И всё-таки сегодня мы участвуем в невидимой и неощутимой войне, где с раннего возраста человек систематически подвержен отупению посредством так называемой „виртуальной реальности”. Трудно представить себе предел этой дегуманизации. Но мне все более очевидны разбросанность и затуманенность ума, индуцированный аутизм и интеллектуальная атрофия, происходящие под веянием этой вульгарной системы нивелирования. А в христианском смысле это, скорее всего, всеобщая подготовка к встрече с антихристом.

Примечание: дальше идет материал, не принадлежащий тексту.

(* ===== verification/EventsInv.v ===== *)
(** * Webhook delivery is journaled

    The signature check, the retry schedule, the attempts of one delivery, and
    the outbox as the journal of the deliveries in flight. *)
From stdpp Require Import base tactics list numbers strings gmap sorting pretty.
From Stdlib Require Import Lia ZArith Ascii.
From S2P Require Import Prelude.
From S2P Require Import RustStr.
From S2P Require Import Common.
From S2P Require Import JsonValue.
From S2P Require Import Executor.
From S2P Require Import AuditLog.
From S2P Require Import Events.
Local Open Scope Z_scope.

(** ** Signatures *)

Lemma byte_of_inj c d : byte_of c = byte_of d → c = d.
Proof. unfold byte_of. intros H. by rewrite <-(ascii_N_embedding c), H, ascii_N_embedding. Qed.

Lemma xor_fold_zero acc a b :
  String.length a = String.length b →
  xor_fold acc a b = 0%N ↔ acc = 0%N ∧ a = b.
Proof.
  revert acc b. induction a as [|x a IH]; intros acc [|y b]; try done; simpl.
  - naive_solver.
  - intros [= Hl]. rewrite IH, N.lor_eq_0_iff, N.lxor_eq_0_iff by done.
    split; [|naive_solver]. intros [[-> Hxy%byte_of_inj] ->]. by subst.
Qed.

Lemma verify_spec `{WebhookCrypto} secret body signature :
  verify secret body signature = true ↔ signature = sign secret body.
Proof.
  unfold verify. rewrite andb_true_iff, Nat.eqb_eq, N.eqb_eq. split.
  - intros [Hl Hx]. by apply xor_fold_zero in Hx as [_ ->].
  - intros ->. split; [done|]. by apply xor_fold_zero.
Qed.

(** ** The retry schedule *)

Lemma delay_ms_spec p attempt :
  1 <= attempt → is_u64 (base_ms p) → 0 <= max_delay_ms p < u64_modulus →
  delay_ms p attempt = Z.min (base_ms p * 2 ^ Z.min (attempt - 1) 63) (max_delay_ms p).
Proof.
  intros Ha Hb Hm. unfold delay_ms. rewrite Z.shiftl_1_l, (Z.max_l (attempt - 1) 0) by lia.
  unfold_ints. lia.
Qed.

Lemma delay_ms_capped p attempt : delay_ms p attempt <= max_delay_ms p.
Proof. unfold delay_ms. lia. Qed.

Lemma delay_ms_grows p attempt :
  1 <= attempt → is_u64 (base_ms p) → 0 <= max_delay_ms p < u64_modulus →
  delay_ms p attempt <= delay_ms p (attempt + 1).
Proof.
  intros Ha Hb Hm. rewrite !delay_ms_spec by (done || lia).
  assert (2 ^ Z.min (attempt - 1) 63 <= 2 ^ Z.min (attempt + 1 - 1) 63)
    by (apply Z.pow_le_mono_r; lia).
  unfold is_u64 in Hb. nia.
Qed.

(** ** One delivery *)

Section deliver.
Context {X : Type} `{WebhookSender X, Sleep X, Nanos X, WebhookCrypto, EventBody}.
Context (policy : BackoffPolicy) (sub : WebhookSubscription) (event : Event).

(** The answers of the first [n] attempts, each made after the sleep of the
    one before it. *)
Fixpoint attempts_from (n : nat) (attempt : Z) (x : X) : list (string + Z) :=
  match n with
  | O => []
  | S n =>
    let body := event_body event in
    let '(x, answer) := post (sub_url sub) (sign (sub_secret sub) body) (event_type event) body x in
    let delay := u64_saturating_add (delay_ms policy (attempt + 1)) (jitter_ms (base_ms policy) x) in
    answer :: attempts_from n (attempt + 1) (sleep delay x)
  end.

Lemma deliver_go_spec fuel attempt x :
  0 <= attempt → (Z.to_nat (max_attempts policy - attempt) < fuel)%nat →
  ∃ n b, (deliver_go fuel policy sub event (event_body event)
            (sign (sub_secret sub) (event_body event)) attempt x).2 = Some b ∧
    1 <= Z.of_nat n <= Z.max 1 (max_attempts policy - attempt) ∧
    forallb (λ a, negb (accepted a)) (take (n - 1) (attempts_from n attempt x)) = true ∧
    (accepted <$> last (attempts_from n attempt x)) = Some b ∧
    (b = false → Z.of_nat n = Z.max 1 (max_attempts policy - attempt)).
Proof.
  revert attempt x. induction fuel as [|fuel IH]; intros attempt x Ha Hf; [lia|].
  cbn [deliver_go]. destruct (post _ _ _ _ x) as [x' answer] eqn:Hpost.
  destruct (accepted answer) eqn:Hacc.
  { exists 1%nat, true. cbn [attempts_from]. rewrite Hpost. cbn. rewrite Hacc. split_and!; try done; lia. }
  unfold should_retry. destruct (Z.ltb_spec (attempt + 1) (max_attempts policy)) as [Hlt|Hge]; cbn [negb].
  - set (x'' := sleep _ x').
    destruct (IH (attempt + 1) x'') as (n & b & Hd & Hn & Hinit & Hlast & Hb); [lia|lia|].
    exists (S n), b. split; [done|]. split; [lia|].
    cbn [attempts_from]. rewrite Hpost. fold x''.
    destruct n as [|n]; [lia|]. rewrite Nat.sub_succ, Nat.sub_0_r in *. cbn [take forallb].
    rewrite Hacc. cbn [negb andb]. split_and!; [|rewrite last_cons; by destruct (last _)|intros Hf'; specialize (Hb Hf'); lia].
    by replace (S n - 1)%nat with n in Hinit by lia.
  - exists 1%nat, false. cbn [attempts_from]. rewrite Hpost. cbn. rewrite Hacc. split_and!; try done; lia.
Qed.
End deliver.

(** A webhook delivery ends: with any sender, clock and jitter, it makes
    between one and [max_attempts] attempts (one even when the policy allows
    none), stops at the first answer in the 200s and then reports success, and
    reports failure only after every allowed attempt was refused. *)
Theorem delivery_ends_within_attempts
    {X} `{WebhookSender X, Sleep X, Nanos X, WebhookCrypto, EventBody} policy sub event (x : X) :
  0 <= max_attempts policy →
  ∃ n b, (deliver policy sub event x).2 = Some b ∧
    1 <= Z.of_nat n <= Z.max 1 (max_attempts policy) ∧
    forallb (λ a, negb (accepted a)) (take (n - 1) (attempts_from policy sub event n 0 x)) = true ∧
    (accepted <$> last (attempts_from policy sub event n 0 x)) = Some b ∧
    (b = false → Z.of_nat n = Z.max 1 (max_attempts policy)).
Proof.
  intros Hm. unfold deliver.
  destruct (deliver_go_spec policy sub event (S (Z.to_nat (max_attempts policy))) 0 x) as (n & b & Hs);
    [lia|lia|]. rewrite Z.sub_0_r in Hs. by exists n, b.
Qed.

(** A subscriber that answers from a script, and a clock that is always the
    same. *)
Module Scripted.
Definition world : Type := list (string + Z).
#[global] Instance sender : WebhookSender world := {|
  post _ _ _ _ x := match x with [] => ([], inl "closed") | a :: x => (x, a) end |}.
#[global] Instance sleeper : Sleep world := λ _ x, x.
#[global] Instance nanos : Nanos world := λ _, 7.
#[global] Instance crypto : WebhookCrypto := {| digest_sha256 s := s; mac_sha256 k s := k +:+ s |}.
#[global] Instance body : EventBody := λ e, inr (ev_id e).
End Scripted.

Definition example_sub : WebhookSubscription := {|
  sub_id := "wh-1"; sub_tenant := "acme"; sub_url := "https://hooks.example.com/x";
  sub_events := ["project.*"]; sub_secret := "shh"; sub_active := true |}.
Definition example_event : Event := Event_new "evt_1" "project.created" "acme" 0 Null.

Lemma delivery_ends_within_attempts_witness :
  0 <= max_attempts BackoffPolicy_default ∧
  ∃ n b, (deliver (X := Scripted.world) BackoffPolicy_default example_sub example_event
            [inr 500; inl "timeout"; inr 204]).2 = Some b ∧
    1 <= Z.of_nat n <= 6 ∧
    forallb (λ a, negb (accepted a))
      (take (n - 1) (attempts_from (X := Scripted.world) BackoffPolicy_default example_sub example_event n 0
                       [inr 500; inl "timeout"; inr 204])) = true ∧
    (accepted <$> last (attempts_from (X := Scripted.world) BackoffPolicy_default example_sub example_event n 0
                          [inr 500; inl "timeout"; inr 204])) = Some b ∧
    (b = false → Z.of_nat n = 6).
Proof.
  split; [by vm_compute|].
  apply (delivery_ends_within_attempts (X := Scripted.world) BackoffPolicy_default example_sub example_event
           [inr 500; inl "timeout"; inr 204]).
  by vm_compute.
Defined.

(** ** Delivery ids *)

Definition not_colon (c : ascii) : bool := other_than ":"%char c.

Lemma show_Z_no_colon n : 0 <= n → str_all not_colon (show_Z n) = true.
Proof.
  intros Hn. destruct (show_Z_digits n Hn) as (Hd & _). revert Hd. apply str_all_impl.
  intros c. unfold not_colon, other_than. destruct (Ascii.eqb_spec ":" c) as [<-|]; done.
Qed.

Definition event_id_of (n : Z) : string := "evt_" +:+ show_Z n.

Lemma delivery_id_inj n n' s s' :
  0 <= n → 0 <= n' → event_id_of n +:+ "::" +:+ s = event_id_of n' +:+ "::" +:+ s' → n = n' ∧ s = s'.
Proof.
  intros Hn Hn' Heq. unfold event_id_of in Heq. rewrite !str_app_assoc in Heq.
  apply str_app_inj_l in Heq.
  assert (∀ m t, 0 <= m → split_once ":" (show_Z m +:+ "::" +:+ t) = Some (show_Z m, ":" +:+ t)) as Hsp.
  { intros m t Hm. rewrite (str_app_cons _ ":" t). apply split_once_first. by apply show_Z_no_colon. }
  pose proof (Hsp n s Hn) as H1. rewrite Heq, Hsp in H1 by done. simplify_eq. split; [|done].
  by apply (inj pretty).
Qed.

(** ** The subscription stores *)

Class WebhookStoreLaws (W : Type) `{WebhookStore W} := {
  store_ok : W → Prop;
  register_ok sub w : store_ok w → store_ok (register sub w).1;
  delete_ok id w : store_ok w → store_ok (delete_webhook id w).1;
  list_ok tenant w l : store_ok w → list_webhooks tenant w = Ok l →
    NoDup (map sub_id l) ∧ Forall (λ s, sub_tenant s = tenant) l;
}.

Definition keyed_by_id (m : WebhookState) : Prop := keyed sub_id m.

Lemma of_tenant_ok tenant m : keyed_by_id m →
  NoDup (map sub_id (of_tenant tenant m)) ∧ Forall (λ s, sub_tenant s = tenant) (of_tenant tenant m).
Proof.
  intros Hm. split.
  - apply NoDup_fmap_filter. rewrite List.map_map.
    replace (map (λ x, sub_id x.2) (btree_iter m)) with (map fst (btree_iter m)).
    + apply btree_iter_nodup.
    + apply map_ext_in. intros [k s] Hin%list_elem_of_In%btree_iter_elem. simpl. by rewrite (Hm k s).
  - apply Forall_forall. intros s [_ Hs]%filter_elem. by apply String.eqb_eq in Hs.
Qed.

#[export] Instance memory_webhook_laws : WebhookStoreLaws InMemoryWebhookStore.t.
Proof.
  refine {| store_ok := keyed_by_id |}.
  - intros sub w. apply (keyed_insert sub_id).
  - intros id w Hw. simpl. case_match; [by apply keyed_delete|done].
  - intros tenant w l Hw [= <-]. by apply of_tenant_ok.
Defined.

Хотя любая вещь может быть использована для светлой цели, всё-таки внимание и концентрация – неотъемлемые условия для продвижения на пути молитвенного и духовного усовершенствования*. Евангельское выражение „тьма кромешная” (in tenebras exteriores), в которую человек может быть извержен или изгнан, приобретает сегодня особенный смысл, так как представляет собой выбрасывание человека, без возможности побега или избавления, на зыбкую, неопределённую, экранную поверхность, в банальное пространство, без смысла и глубины.
Иерей Анатолий Журавель
Фото: Штефан СУСАЙ
* «Идеже бо есть сокровище ваше, ту будетъ и сердце ваше» (Мф. 6:21). «Святые Отцы замечают, что в противоположность тщеславию, которое разносит помыслы человека по вселенной, смирение сосредотачивает их в душе; от бесплодного и легкомысленного созерцания всего мира переводит к многоплодному и глубокому самовоззрению, к мысленному безмолвию, к такому состоянию, какое требуется для истинной молитвы, и которое производится внимательною молитвою» [Свт. Игнатий (Брянчанинов). „О смирении”].